Where the records below show a line containing "Lemma demo_cache_valid : cache_valid", start copying; end with the line containing "place_back_ok (C := AnyScenarioConnectionCache)", and copy it too.

[[ INFORMATION GIVEN, beginning ]]

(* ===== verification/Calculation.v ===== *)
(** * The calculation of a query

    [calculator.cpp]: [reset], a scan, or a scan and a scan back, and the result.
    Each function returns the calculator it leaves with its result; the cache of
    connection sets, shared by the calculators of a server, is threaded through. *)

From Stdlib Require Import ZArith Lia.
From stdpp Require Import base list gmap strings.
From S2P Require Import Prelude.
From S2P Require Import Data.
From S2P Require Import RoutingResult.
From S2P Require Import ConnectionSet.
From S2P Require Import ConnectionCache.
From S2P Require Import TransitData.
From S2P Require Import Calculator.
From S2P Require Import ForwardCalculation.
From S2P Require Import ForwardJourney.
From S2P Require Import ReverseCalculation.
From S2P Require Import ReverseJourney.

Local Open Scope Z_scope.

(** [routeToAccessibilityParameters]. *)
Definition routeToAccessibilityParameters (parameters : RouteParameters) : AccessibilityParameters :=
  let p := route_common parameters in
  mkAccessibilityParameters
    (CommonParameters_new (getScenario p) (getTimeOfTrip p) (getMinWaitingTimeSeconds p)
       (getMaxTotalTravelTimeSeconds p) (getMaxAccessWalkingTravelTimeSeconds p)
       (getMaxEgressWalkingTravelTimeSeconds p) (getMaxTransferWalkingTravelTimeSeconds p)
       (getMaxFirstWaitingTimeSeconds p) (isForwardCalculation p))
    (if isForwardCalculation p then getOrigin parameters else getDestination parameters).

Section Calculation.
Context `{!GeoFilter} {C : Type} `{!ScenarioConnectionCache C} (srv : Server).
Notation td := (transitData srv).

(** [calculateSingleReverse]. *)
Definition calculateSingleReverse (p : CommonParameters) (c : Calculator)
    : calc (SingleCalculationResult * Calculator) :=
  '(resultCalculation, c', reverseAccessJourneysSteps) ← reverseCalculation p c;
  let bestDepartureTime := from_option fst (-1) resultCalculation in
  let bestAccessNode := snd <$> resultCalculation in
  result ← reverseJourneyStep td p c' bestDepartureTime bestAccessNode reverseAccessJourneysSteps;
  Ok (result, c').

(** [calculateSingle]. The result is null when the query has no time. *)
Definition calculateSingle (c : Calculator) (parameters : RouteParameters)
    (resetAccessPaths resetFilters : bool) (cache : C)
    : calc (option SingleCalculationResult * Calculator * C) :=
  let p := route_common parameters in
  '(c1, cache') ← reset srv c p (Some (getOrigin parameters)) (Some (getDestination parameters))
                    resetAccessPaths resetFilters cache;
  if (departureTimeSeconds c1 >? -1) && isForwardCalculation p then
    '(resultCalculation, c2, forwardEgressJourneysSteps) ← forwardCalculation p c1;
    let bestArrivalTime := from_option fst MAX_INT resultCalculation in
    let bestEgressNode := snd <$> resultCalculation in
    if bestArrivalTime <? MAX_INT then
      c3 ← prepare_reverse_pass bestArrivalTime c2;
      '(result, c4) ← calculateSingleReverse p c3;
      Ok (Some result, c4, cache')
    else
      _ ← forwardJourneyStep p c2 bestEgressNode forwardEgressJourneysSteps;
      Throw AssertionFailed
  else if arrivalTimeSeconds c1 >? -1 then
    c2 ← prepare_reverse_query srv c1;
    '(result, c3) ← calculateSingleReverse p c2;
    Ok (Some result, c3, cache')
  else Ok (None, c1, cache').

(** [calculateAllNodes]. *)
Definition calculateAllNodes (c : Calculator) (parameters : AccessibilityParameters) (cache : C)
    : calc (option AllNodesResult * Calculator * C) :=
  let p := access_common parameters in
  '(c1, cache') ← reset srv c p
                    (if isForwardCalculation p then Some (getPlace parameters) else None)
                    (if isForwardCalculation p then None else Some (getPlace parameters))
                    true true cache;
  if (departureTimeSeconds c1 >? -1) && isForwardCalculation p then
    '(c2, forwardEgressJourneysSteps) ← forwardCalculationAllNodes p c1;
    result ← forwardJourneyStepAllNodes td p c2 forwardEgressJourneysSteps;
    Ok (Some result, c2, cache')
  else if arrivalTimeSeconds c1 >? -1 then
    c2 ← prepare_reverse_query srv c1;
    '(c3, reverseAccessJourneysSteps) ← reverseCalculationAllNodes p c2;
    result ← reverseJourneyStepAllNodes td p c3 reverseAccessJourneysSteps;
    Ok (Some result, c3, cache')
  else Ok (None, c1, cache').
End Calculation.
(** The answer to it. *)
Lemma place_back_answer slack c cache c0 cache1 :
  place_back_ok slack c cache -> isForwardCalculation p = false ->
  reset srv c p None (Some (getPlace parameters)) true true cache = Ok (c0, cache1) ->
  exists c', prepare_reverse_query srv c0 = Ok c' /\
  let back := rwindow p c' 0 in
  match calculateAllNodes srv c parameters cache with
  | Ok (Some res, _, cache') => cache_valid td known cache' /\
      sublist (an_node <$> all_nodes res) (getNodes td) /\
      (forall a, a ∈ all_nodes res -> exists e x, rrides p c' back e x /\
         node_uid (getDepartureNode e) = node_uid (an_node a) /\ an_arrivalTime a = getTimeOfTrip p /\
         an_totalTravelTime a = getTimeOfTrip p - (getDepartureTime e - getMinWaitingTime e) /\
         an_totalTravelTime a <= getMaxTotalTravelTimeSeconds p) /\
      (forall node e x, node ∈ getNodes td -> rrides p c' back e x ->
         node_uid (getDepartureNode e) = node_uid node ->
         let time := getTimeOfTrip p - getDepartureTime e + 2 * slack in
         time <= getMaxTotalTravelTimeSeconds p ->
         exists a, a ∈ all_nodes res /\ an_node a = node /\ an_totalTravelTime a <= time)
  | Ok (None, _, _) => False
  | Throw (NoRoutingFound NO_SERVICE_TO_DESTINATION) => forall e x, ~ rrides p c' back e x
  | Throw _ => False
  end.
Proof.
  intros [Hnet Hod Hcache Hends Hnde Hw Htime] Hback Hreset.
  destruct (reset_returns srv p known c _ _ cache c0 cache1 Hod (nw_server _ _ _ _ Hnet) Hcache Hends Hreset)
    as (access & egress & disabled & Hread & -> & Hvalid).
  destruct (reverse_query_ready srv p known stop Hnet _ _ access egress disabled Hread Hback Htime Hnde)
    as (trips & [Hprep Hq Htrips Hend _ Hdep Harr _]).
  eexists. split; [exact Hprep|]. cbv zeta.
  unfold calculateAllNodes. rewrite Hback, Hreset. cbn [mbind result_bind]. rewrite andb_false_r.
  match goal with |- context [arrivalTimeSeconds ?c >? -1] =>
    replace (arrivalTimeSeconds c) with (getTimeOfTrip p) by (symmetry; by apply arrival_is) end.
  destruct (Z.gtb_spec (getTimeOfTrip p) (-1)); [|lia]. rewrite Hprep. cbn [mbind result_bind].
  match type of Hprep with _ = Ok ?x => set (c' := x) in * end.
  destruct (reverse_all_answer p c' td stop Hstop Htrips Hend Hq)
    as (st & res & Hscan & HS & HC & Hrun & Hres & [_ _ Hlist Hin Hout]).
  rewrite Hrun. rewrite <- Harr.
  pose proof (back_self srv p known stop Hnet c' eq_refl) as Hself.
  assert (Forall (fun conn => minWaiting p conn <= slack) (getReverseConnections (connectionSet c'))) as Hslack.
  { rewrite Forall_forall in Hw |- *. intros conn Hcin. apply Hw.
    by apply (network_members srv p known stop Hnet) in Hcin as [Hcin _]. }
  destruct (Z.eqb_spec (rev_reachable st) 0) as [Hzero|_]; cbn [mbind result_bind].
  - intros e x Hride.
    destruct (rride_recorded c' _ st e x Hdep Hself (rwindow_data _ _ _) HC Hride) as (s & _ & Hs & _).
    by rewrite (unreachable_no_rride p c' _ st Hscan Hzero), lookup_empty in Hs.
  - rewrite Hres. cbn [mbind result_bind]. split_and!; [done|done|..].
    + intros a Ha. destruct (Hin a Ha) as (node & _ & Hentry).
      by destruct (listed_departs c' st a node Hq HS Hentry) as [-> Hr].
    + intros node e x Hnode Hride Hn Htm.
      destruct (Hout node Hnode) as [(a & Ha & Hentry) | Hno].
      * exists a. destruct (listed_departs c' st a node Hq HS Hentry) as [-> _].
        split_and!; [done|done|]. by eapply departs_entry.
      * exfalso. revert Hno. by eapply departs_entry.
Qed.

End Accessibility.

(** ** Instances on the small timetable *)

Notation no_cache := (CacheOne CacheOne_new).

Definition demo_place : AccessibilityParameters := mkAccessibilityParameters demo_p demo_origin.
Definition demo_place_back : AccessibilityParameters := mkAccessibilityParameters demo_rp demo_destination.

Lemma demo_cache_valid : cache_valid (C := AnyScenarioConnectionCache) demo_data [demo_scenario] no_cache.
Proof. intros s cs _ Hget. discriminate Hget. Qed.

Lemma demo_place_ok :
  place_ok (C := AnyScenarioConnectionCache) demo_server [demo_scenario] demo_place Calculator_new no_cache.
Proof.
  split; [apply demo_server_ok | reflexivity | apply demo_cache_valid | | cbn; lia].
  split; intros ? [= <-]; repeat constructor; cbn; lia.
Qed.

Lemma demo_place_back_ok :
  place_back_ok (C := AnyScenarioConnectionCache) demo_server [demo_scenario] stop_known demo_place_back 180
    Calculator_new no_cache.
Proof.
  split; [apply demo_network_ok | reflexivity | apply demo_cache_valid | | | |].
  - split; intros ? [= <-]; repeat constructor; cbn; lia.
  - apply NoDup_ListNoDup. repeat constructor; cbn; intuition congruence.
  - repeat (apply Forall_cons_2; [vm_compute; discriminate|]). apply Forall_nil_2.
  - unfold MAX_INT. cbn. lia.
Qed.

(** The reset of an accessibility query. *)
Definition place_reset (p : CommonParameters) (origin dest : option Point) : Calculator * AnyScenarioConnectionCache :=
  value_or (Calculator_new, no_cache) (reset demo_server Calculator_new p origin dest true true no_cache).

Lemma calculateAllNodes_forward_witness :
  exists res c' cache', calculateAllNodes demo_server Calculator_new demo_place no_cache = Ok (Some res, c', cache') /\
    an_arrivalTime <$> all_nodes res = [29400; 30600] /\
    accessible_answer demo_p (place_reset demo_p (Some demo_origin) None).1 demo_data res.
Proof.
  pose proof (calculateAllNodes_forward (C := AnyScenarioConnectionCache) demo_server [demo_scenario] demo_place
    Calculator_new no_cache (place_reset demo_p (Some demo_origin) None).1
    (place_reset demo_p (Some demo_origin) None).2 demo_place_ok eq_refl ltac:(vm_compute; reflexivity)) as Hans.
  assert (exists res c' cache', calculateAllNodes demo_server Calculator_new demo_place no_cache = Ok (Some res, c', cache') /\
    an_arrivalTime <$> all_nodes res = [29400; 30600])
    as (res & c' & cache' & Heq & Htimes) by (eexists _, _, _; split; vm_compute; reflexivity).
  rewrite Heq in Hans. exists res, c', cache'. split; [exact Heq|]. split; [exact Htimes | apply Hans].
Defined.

[[ INFORMATION GIVEN, end ]]

- _ANSWER TO THIS PROBLEM_
Lemma demo_cache_valid : cache_valid (C := AnyScenarioConnectionCache) demo_data [demo_scenario] no_cache.
Proof. intros s cs _ Hget. discriminate Hget. Qed.

Lemma demo_place_ok :
  place_ok (C := AnyScenarioConnectionCache) demo_server [demo_scenario] demo_place Calculator_new no_cache.
Proof.
  split; [apply demo_server_ok | reflexivity | apply demo_cache_valid | | cbn; lia].
  split; intros ? [= <-]; repeat constructor; cbn; lia.
Qed.

Lemma demo_place_back_ok :
  place_back_ok (C := AnyScenarioConnectionCache) demo_server [demo_scenario] stop_known demo_place_back 180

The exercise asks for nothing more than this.